The text may suggest a broad argument and a special application. Our endeavor shall be to show you, then, that sin is in itself, “exceedingly sinful” and yet there are some signs of which it may be said with peculiar emphasis that they are “exceedingly sinful.”

I. SIN IS IN ITSELF “EXCEEDINGLY SINFUL.”

It is rebellion against God and “exceedingly sinful” because it interferes with the just rights and pre-rogatives of God. That great invisible Spirit whom we cannot see, whom even our own thoughts cannot encompass, made the heavens and the earth and all things that are—and it was His right that what He made should serve His purpose and give Him glory. The stars do this. They jar not in their everlastingorbits. The world of matter does this. He speaks and it is done. The sun, the moon, the constellations of heaven, yes, and the terrestrial forces, even the billows of the sea and the ravings of the wind—all these obey His behests. It is right they should. Shall not the potter make of the clay what he wills? Shall not he who uses the axe, fashion what he chooses for his own pleasure? You and I, favored in our creation—not inanimate clods, not worms having only sensations, without intellect—we who have been favored with thought, emotion, affection, with a high spiritual existence. Yes, with an immortal existence—we were especially bound to be obedient to Him that made us. Ask your conscience, do you not feel that God has rights towards you? Ask yourselves, if you make or preserve anything, call it your own and it is your own—do you not expect it to answer your end, or do your bidding? Why have you forgotten Him that made you? Why have you spent your powers and faculties for anything but His glory? Ah, it is “exceedingly sinful” when the crown rights of Him upon whose will we exist are ignored, or impudently contravened! Yet according to the part we take in sin, we trample on His edicts and set at nothing His jurisdiction.

How exceedingly sinful is this rebellion against such a God! Muse on His attributes and consider His majesty, for He is not merely infinitely powerful, wise, all-sufficient and glorious, but He is supremely good! He is good to the fullest extent of goodness! He is a God whose character is matchless! Not like Jupiter, to whom the heathens ascribed every vice, nor like Juggernaut, the bloody god of Hindustan! He is a pure and holy God whom we worship! Jehovah, glorious in holiness, fearful in praises.
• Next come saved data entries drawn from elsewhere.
(** * KPA performance monitoring: the progress-tracking and RAG engine

    A shallow embedding of the calendar engine ([core/utils_time.py]), the
    year-to-date, RAG, forecast and spend helpers ([core/views.py]), the
    [Target], [ProgressUpdate] and [CostLine] computations
    ([progress/models.py]) and the three write paths of progress updates
    ([core/api_views.py], [core/views.py], [core/views_manager.py]).
    Around them: the dashboard's period list and KPA cards, the evidence
    field of the progress form ([progress/forms.py]), the edit permission
    ([accounts/models.py]) and the approval of an update.

    Conventions of the embedding.
    - [datetime.date] is a record of year, month and day compared
      lexicographically; [timedelta] arithmetic goes through day stepping and
      the proleptic ordinal.  The range 1..9999 of Python years is not
      modelled (arithmetic leaving it raises in Python).
    - [Decimal] values are the rationals ([Q]) they denote.  [Views] and
      [Models] compute with exact rationals, which is what their order and
      sign statements need; [Decimal] is the arithmetic of the decimal
      context, every result rounded to 28 significant digits, and
      [DecimalViews] computes with it where a statement is about the value
      returned.  A division by zero raises, as [decimal.DivisionByZero]
      does, and is an explicit [Raise] result.
    - Database tables are lists of rows in storage order; a queryset filter
      is [filter], [first()] is the head, [order_by] a stable sort.  Primary
      keys (UUIDs in the models) are integers; the value [uuid.uuid4()]
      returns is an argument of the views that build a new instance.
    - What the web framework decides (the serializer's validation, the
      fields' cleaning and the model validation of a form, text formatting,
      floating point) is a parameter of the definitions that call it. *)

From Stdlib Require Import ZArith QArith List String Bool Lia Sorted.
From Stdlib Require Import Qabs Qround Qpower Lqa.
Import ListNotations.

Local Open Scope Z_scope.

(* ================================================================== *)
(** * The civil calendar: [datetime.date], [timedelta], [relativedelta] *)
(* ================================================================== *)

Module Calendar.

Record date : Type := mkdate { year : Z; month : Z; day : Z }.

(** [calendar.isleap] *)
Definition isleap (y : Z) : bool :=
  (y mod 4 =? 0) && (negb (y mod 100 =? 0) || (y mod 400 =? 0)).

(** [calendar.monthrange(year, month)[1]]; Python raises outside 1..12,
    where this table answers 0. *)
Definition days_in_month (y m : Z) : Z :=
  match m with
  | 1 => 31 | 2 => if isleap y then 29 else 28 | 3 => 31 | 4 => 30
  | 5 => 31 | 6 => 30 | 7 => 31 | 8 => 31 | 9 => 30 | 10 => 31
  | 11 => 30 | 12 => 31
  | _ => 0
  end.

(** The dates [datetime.date] can hold (the year range apart). *)
Definition valid_date (d : date) : Prop :=
  1 <= month d <= 12 /\ 1 <= day d <= days_in_month (year d) (month d).

Definition valid_dateb (d : date) : bool :=
  (1 <=? month d) && (month d <=? 12) && (1 <=? day d)
  && (day d <=? days_in_month (year d) (month d)).

(** Comparison of dates: the tuples (year, month, day), lexicographically. *)
Definition date_ltb (a b : date) : bool :=
  (year a <? year b)
  || ((year a =? year b)
      && ((month a <? month b)
          || ((month a =? month b) && (day a <? day b)))).

Definition date_gtb (a b : date) : bool := date_ltb b a.
Definition date_leb (a b : date) : bool := negb (date_ltb b a).
Definition date_geb (a b : date) : bool := negb (date_ltb a b).

Definition date_eqb (a b : date) : bool :=
  (year a =? year b) && (month a =? month b) && (day a =? day b).

(** Python's [min(a, b)] on dates: [b] only when it is strictly smaller. *)
Definition date_min (a b : date) : date := if date_ltb b a then b else a.

(** [datetime._days_before_year] *)
Definition days_before_year (y : Z) : Z :=
  let y1 := y - 1 in y1 * 365 + y1 / 4 - y1 / 100 + y1 / 400.

(** [datetime._days_before_month] *)
Definition days_before_month (y m : Z) : Z :=
  match m with
  | 1 => 0 | 2 => 31 | 3 => 59 | 4 => 90 | 5 => 120 | 6 => 151
  | 7 => 181 | 8 => 212 | 9 => 243 | 10 => 273 | 11 => 304 | 12 => 334
  | _ => -1
  end + (if (2 <? m) && isleap y then 1 else 0).

(** [date.toordinal] *)
Definition toordinal (d : date) : Z :=
  days_before_year (year d) + days_before_month (year d) (month d) + day d.

(** [(a - b).days] *)
Definition days_between (a b : date) : Z := toordinal a - toordinal b.

(** One day forward and one day back. *)
Definition next_day (d : date) : date :=
  if day d <? days_in_month (year d) (month d)
  then mkdate (year d) (month d) (day d + 1)
  else if month d <? 12
       then mkdate (year d) (month d + 1) 1
       else mkdate (year d + 1) 1 1.

Definition prev_day (d : date) : date :=
  if 1 <? day d
  then mkdate (year d) (month d) (day d - 1)
  else if 1 <? month d
       then mkdate (year d) (month d - 1) (days_in_month (year d) (month d - 1))
       else mkdate (year d - 1) 12 31.

(** [d + timedelta(days=n)] *)
Definition add_days (d : date) (n : Z) : date :=
  match n with
  | Z0 => d
  | Zpos p => Pos.iter next_day d p
  | Zneg p => Pos.iter prev_day d p
  end.

(** ** [dateutil.relativedelta]: the fields this code base uses *)

Record relativedelta : Type :=
  mkrd { rd_years : Z; rd_months : Z; rd_days : Z }.

(** [relativedelta._set_months] and the month part of [_fix]: more than
    eleven months carry into years, the sign kept on both. *)
Definition normalize_months (years0 months : Z) : Z * Z :=
  if 11 <? Z.abs months
  then let s := Z.sgn months in
       (years0 + ((months * s) / 12) * s, ((months * s) mod 12) * s)
  else (years0, months).

(** [relativedelta(months=m, days=d)] *)
Definition rd_make (months days : Z) : relativedelta :=
  let '(y, m) := normalize_months 0 months in mkrd y m days.

(** [other + relativedelta]: years and months first, the day clamped to
    the length of the month reached, then the days. *)
Definition rd_add (other : date) (r : relativedelta) : date :=
  let year0 := year other + rd_years r in
  let month0 := month other in
  let '(year1, month1) :=
    if rd_months r =? 0 then (year0, month0)
    else let month' := month0 + rd_months r in
         if 12 <? month' then (year0 + 1, month' - 12)
         else if month' <? 1 then (year0 - 1, month' + 12)
         else (year0, month') in
  let day1 := Z.min (days_in_month year1 month1) (day other) in
  add_days (mkdate year1 month1 day1) (rd_days r).

(** [d + relativedelta(months=k)] *)
Definition add_months (d : date) (k : Z) : date := rd_add d (rd_make k 0).

(** Months since year 0, for comparing dates month by month. *)
Definition month_index (d : date) : Z := year d * 12 + month d - 1.

(** The adjustment loop of [relativedelta(dt1, dt2)]:
    [while compare(dt1, dtm): months += increment; ...].  [fuel] bounds the
    iterations; [RelativeDeltaFacts.rd_between_loop_exits] shows that the
    loop has left on its own condition before the bound. *)
Fixpoint rd_adjust (fuel : nat) (dt1 dt2 : date) (backwards : bool)
    (months : Z) : Z :=
  let '(y, m) := normalize_months 0 months in
  let dtm := rd_add dt2 (mkrd y m 0) in
  let again := if backwards then date_gtb dt1 dtm else date_ltb dt1 dtm in
  match fuel with
  | O => months
  | S fuel' =>
      if again
      then rd_adjust fuel' dt1 dt2 backwards
             (months + (if backwards then 1 else -1))
      else months
  end.

(** [relativedelta(dt1, dt2)] on two dates. *)
Definition rd_between (dt1 dt2 : date) : relativedelta :=
  let months0 := (year dt1 - year dt2) * 12 + (month dt1 - month dt2) in
  let months := rd_adjust 24 dt1 dt2 (date_ltb dt1 dt2) months0 in
  let '(y, m) := normalize_months 0 months in
  let dtm := rd_add dt2 (mkrd y m 0) in
  mkrd y m (days_between dt1 dtm).

End Calendar.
Now, it is conceivable that if God were some vast being who had a natural right to our service, yet if His character—(forgive, great God, the supposition!)—were severe without pity, rigorous without clemency, harsh without forbearance, there were some pretense why daring spirits should lead a rebellion against the oppressor.

But our Father, God, the great Shepherd-King—who shall frame an excuse when we, for a single moment, revolt against Him, or lift a finger against His will? It would be heaven to serve Him! The angels will tell you this! It would be bliss to do His will. The perfect spirits all proclaim this! Ah, sin is base, indeed, a rebellion against a monarch’s gentlest sway, an insurrection against parent’s most tender rights, a revolt against peerless benignity! Oh, shame on you, Sin! You are, indeed, “exceedingly sinful!”

What an aggravation of the sinfulness of sin is this—that it rebels against laws of which all are just!

The table of the Ten Commandments contains not one commandment but what is founded upon the essential principles of right. If a law were proclaimed in England which violated the principles of equity, to break that law might be the highest duty! But when the laws of our country are just and right, it is not only an offense against the natural power of the State, but an offense against the understanding and the conscience of right when a man breaks such a statute! God’s laws have not only the divine authority, but they have also this recommendation, that they are all harmonious and adapted to the relations of our being.

Was it not the State of Massachusetts that at first passed a resolution when they were about to make statutes, that they would be governed by the laws of God until they found time to make better? Will they ever find opportunity to make better? Could any man strike out a clause and improve it? Could he add asentence and mend it? No! The law is holy, just and good! And, rightly understood, it naturally forbids evil and simply commends good—only good! Oh, Sin! You are sinful indeed, that you should dare to revolt against that which in itself is right and just, virtuous and true!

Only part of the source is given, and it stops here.